Source data:
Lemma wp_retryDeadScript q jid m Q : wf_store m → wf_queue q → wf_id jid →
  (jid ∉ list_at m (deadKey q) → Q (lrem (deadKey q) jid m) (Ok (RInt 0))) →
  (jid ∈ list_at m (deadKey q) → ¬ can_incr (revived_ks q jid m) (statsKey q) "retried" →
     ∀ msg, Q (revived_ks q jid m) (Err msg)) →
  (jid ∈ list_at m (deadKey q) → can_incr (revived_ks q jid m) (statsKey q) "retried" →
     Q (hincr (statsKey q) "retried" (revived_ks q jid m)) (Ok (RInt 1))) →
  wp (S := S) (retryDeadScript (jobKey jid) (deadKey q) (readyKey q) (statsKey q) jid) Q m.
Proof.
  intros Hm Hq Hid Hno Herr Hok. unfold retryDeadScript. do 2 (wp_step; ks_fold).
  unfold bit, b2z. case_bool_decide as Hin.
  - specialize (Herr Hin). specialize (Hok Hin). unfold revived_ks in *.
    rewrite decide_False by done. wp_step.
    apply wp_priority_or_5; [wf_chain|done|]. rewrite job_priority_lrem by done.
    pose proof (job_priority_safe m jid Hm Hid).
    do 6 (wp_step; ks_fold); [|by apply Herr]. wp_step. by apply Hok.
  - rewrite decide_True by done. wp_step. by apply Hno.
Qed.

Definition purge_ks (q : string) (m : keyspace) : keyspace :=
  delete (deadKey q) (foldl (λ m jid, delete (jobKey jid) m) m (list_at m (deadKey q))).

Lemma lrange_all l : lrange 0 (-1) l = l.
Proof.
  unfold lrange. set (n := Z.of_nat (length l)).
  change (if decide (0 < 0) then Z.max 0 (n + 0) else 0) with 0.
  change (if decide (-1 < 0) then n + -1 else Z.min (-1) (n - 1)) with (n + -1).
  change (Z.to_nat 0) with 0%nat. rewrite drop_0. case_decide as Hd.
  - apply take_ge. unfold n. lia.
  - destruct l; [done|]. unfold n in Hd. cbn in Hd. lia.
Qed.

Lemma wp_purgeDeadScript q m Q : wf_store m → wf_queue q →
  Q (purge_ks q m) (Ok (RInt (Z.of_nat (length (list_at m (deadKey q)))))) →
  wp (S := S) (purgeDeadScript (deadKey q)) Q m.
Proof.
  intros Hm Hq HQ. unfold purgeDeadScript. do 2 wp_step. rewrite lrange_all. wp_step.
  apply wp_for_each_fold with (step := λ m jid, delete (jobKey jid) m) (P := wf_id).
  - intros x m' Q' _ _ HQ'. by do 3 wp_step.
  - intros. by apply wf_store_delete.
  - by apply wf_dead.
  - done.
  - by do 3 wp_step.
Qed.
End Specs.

* * *

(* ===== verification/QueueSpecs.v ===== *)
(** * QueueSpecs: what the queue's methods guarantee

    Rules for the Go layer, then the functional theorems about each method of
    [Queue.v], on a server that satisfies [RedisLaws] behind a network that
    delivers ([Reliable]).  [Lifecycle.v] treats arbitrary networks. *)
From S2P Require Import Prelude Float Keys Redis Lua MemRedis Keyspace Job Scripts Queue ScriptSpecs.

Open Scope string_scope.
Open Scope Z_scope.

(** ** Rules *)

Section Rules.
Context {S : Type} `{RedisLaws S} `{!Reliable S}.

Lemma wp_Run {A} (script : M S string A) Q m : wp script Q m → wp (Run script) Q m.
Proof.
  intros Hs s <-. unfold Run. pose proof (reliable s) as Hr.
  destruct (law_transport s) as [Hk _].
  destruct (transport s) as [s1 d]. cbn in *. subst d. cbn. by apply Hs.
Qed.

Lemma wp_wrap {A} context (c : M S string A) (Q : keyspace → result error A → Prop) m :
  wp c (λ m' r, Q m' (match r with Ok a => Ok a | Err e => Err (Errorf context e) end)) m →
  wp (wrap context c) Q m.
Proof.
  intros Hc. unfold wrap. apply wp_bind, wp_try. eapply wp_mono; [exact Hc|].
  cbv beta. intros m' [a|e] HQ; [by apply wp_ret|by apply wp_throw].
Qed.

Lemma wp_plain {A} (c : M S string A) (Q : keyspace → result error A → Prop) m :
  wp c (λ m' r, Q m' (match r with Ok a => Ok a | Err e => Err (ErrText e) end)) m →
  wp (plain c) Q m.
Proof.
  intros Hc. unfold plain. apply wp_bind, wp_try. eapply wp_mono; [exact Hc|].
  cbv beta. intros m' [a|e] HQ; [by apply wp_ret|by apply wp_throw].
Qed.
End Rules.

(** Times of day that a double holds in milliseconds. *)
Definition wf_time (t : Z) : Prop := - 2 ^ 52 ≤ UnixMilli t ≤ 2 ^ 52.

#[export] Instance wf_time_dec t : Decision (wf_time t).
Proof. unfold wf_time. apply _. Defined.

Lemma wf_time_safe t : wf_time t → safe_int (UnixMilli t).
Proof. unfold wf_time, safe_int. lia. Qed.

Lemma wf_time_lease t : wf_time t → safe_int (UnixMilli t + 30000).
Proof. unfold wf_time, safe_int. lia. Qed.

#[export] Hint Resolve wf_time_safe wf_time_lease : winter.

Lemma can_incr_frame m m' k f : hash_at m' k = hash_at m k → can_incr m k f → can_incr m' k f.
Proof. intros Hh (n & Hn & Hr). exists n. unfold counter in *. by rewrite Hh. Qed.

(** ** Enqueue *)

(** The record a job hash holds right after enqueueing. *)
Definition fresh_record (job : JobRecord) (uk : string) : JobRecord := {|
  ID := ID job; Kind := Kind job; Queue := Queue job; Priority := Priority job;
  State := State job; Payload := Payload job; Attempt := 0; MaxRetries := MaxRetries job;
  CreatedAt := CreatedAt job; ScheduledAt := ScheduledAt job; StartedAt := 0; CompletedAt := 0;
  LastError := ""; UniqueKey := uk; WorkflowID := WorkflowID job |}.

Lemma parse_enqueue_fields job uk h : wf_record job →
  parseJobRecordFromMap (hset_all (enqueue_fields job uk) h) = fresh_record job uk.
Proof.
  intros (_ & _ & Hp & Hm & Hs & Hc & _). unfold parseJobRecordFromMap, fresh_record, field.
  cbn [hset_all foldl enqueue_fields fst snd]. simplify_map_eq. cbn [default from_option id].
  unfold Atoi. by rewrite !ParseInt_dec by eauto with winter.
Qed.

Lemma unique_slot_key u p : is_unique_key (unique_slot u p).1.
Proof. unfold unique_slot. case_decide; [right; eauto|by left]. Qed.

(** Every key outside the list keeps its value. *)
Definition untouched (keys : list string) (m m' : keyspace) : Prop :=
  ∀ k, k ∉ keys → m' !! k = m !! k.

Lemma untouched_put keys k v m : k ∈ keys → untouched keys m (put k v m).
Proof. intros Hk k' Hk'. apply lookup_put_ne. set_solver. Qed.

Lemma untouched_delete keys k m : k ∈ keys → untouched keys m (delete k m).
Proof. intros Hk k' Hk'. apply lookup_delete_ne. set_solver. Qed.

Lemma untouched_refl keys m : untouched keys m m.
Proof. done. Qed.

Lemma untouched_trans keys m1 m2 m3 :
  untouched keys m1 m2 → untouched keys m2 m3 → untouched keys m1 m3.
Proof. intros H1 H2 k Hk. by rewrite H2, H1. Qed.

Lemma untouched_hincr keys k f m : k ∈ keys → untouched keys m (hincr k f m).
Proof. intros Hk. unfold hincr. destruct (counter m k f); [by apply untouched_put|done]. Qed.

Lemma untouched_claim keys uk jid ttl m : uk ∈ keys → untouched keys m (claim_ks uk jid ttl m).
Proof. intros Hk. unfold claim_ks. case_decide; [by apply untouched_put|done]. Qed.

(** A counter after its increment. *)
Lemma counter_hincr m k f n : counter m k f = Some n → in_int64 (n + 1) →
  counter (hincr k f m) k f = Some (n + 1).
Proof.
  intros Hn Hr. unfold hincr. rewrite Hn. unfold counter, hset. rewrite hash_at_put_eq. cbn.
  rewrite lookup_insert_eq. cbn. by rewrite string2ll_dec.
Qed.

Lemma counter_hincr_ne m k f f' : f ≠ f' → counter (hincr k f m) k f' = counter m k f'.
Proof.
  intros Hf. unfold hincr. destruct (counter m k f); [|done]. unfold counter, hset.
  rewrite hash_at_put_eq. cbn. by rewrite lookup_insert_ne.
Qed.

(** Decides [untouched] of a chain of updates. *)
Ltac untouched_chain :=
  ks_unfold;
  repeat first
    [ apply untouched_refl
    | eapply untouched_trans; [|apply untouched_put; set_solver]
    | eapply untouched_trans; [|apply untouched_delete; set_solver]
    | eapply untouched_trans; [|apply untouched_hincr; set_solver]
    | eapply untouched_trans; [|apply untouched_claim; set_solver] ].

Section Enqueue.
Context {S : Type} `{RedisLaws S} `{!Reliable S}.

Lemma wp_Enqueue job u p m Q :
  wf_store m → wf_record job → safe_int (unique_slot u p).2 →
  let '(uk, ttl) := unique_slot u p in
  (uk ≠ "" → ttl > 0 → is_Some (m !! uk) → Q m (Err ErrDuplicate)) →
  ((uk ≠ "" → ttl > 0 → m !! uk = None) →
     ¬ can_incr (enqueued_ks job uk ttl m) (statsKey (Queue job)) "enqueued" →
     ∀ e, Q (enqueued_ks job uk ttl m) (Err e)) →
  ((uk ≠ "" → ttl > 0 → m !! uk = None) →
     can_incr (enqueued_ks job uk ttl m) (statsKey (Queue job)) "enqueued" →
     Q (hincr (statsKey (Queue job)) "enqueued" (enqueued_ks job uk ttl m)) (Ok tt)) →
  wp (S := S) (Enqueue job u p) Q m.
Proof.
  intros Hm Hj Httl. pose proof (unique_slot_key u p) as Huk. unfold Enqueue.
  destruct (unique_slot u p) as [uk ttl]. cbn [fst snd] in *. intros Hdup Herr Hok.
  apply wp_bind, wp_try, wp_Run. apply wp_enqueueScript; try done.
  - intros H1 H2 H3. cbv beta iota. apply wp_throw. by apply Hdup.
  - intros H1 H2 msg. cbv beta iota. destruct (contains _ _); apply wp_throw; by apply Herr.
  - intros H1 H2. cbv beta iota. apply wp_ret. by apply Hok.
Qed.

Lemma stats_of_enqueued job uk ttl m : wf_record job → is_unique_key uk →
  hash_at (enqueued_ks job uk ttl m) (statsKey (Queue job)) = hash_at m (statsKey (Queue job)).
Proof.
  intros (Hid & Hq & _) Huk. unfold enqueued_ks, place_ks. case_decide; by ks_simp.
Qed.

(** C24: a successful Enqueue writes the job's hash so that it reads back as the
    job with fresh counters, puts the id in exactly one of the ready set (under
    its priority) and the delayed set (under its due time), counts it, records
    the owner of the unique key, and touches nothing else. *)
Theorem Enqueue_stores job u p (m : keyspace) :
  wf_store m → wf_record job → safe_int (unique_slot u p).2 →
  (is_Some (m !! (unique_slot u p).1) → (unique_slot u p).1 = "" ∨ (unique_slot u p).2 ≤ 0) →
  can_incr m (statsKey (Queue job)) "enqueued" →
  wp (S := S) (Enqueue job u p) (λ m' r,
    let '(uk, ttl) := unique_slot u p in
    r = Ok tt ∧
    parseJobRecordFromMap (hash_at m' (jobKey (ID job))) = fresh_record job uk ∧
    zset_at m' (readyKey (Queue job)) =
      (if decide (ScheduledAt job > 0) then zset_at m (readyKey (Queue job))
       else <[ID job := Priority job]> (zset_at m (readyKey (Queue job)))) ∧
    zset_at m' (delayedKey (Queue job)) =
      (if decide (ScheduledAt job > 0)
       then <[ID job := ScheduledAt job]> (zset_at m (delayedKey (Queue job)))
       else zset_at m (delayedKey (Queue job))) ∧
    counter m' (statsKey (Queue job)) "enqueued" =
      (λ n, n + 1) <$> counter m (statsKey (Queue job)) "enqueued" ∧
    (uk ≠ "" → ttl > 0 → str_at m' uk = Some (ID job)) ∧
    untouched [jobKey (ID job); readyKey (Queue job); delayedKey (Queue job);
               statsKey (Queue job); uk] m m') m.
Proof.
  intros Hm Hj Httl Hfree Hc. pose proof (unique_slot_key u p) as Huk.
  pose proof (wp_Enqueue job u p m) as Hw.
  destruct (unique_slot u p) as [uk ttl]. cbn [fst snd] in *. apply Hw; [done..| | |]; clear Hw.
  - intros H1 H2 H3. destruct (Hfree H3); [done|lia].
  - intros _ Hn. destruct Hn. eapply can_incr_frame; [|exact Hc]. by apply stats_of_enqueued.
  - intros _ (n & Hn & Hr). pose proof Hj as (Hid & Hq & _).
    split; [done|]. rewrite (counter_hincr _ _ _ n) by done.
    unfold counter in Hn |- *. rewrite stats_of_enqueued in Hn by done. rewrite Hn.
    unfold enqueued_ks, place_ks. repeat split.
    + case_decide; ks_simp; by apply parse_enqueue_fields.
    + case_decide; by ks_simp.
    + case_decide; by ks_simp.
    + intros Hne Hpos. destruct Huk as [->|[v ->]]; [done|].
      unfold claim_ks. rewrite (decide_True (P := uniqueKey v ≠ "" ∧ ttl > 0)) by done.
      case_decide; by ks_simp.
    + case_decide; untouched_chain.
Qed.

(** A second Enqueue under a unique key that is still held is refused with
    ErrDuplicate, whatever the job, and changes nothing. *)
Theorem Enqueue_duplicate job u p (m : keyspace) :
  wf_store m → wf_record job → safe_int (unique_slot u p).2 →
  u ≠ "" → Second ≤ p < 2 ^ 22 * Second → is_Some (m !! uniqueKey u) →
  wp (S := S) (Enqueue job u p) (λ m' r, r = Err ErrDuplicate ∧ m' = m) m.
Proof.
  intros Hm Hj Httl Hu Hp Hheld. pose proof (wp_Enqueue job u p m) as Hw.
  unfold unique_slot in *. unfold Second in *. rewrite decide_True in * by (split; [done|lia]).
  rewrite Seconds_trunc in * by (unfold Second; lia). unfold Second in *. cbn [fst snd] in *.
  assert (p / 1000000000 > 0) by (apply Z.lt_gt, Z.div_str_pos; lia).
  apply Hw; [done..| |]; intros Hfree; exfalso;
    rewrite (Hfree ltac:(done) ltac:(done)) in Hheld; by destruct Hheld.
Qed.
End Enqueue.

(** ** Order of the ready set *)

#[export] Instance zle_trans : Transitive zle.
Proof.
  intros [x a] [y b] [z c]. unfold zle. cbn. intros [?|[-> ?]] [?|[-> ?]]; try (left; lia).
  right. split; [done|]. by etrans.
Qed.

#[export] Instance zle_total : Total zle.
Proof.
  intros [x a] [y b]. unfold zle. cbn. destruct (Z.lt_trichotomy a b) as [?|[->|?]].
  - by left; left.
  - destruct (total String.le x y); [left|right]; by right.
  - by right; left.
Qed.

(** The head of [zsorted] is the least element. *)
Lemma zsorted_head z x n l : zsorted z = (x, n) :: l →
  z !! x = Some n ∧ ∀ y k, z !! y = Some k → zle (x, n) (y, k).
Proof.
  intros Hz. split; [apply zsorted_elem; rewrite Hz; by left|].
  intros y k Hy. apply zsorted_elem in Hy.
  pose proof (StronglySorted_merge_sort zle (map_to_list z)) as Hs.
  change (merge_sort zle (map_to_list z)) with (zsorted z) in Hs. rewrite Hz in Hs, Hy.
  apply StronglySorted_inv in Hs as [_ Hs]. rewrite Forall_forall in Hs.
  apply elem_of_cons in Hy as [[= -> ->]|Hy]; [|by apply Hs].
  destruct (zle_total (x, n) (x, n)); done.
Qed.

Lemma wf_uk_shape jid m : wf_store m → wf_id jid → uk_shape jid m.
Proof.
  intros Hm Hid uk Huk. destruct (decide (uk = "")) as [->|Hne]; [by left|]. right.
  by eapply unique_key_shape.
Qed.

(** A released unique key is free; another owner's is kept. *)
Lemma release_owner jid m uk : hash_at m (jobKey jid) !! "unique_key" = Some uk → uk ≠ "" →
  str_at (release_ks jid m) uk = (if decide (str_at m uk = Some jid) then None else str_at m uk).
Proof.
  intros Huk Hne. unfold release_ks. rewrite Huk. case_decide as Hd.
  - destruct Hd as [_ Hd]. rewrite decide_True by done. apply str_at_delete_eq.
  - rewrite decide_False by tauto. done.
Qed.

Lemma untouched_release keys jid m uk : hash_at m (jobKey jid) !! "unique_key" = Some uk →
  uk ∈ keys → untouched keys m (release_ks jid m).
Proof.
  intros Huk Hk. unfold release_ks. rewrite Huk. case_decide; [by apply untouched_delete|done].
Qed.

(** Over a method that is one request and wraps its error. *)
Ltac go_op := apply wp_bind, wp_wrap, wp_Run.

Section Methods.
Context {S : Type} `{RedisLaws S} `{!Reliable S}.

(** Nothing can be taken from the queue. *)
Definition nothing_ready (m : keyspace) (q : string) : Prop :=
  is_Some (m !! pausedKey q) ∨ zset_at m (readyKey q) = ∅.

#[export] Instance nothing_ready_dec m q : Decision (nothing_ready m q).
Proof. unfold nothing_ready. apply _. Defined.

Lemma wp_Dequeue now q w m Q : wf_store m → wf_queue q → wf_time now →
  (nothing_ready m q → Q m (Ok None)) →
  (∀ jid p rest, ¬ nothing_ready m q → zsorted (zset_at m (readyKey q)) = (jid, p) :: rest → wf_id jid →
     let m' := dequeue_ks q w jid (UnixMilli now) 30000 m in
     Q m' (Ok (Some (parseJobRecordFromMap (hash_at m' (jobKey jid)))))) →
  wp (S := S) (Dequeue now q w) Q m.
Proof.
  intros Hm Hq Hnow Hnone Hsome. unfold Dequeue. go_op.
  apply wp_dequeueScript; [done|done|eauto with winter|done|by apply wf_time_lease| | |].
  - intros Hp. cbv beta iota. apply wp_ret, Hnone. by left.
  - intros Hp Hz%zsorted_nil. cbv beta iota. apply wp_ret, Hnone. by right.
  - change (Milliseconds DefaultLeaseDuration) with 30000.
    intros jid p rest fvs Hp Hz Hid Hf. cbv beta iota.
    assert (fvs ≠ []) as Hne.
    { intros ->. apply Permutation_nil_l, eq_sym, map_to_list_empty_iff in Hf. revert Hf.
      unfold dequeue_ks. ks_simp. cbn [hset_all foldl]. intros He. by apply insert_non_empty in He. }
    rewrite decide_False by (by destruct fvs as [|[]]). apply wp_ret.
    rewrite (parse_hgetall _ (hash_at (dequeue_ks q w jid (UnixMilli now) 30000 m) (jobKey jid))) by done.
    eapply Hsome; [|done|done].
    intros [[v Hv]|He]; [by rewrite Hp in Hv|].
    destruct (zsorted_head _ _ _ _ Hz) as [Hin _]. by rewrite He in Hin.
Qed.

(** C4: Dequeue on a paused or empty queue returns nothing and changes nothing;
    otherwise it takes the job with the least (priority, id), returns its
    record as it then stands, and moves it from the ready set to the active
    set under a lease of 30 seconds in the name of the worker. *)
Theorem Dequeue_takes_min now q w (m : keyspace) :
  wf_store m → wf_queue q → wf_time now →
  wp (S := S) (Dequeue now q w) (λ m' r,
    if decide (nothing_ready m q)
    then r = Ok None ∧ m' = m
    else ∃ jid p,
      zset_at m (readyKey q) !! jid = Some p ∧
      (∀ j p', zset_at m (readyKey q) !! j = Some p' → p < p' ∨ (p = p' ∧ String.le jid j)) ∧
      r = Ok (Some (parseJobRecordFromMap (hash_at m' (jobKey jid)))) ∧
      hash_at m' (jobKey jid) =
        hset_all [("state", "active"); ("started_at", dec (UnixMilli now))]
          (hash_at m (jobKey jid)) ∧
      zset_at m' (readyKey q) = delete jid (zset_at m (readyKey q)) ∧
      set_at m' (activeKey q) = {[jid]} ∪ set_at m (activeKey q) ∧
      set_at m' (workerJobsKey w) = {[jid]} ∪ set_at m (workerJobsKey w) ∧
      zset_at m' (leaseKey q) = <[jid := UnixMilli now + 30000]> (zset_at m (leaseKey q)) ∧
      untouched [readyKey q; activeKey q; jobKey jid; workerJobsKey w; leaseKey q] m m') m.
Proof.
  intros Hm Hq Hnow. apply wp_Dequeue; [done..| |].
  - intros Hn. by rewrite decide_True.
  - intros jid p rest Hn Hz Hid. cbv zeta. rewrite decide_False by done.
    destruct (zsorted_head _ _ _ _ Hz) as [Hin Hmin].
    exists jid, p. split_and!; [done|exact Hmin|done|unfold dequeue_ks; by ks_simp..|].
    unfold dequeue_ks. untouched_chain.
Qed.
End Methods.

_Try it_
How many lines in the entries contain the string "winter"? Answer with the number only.

_Exercise result_
3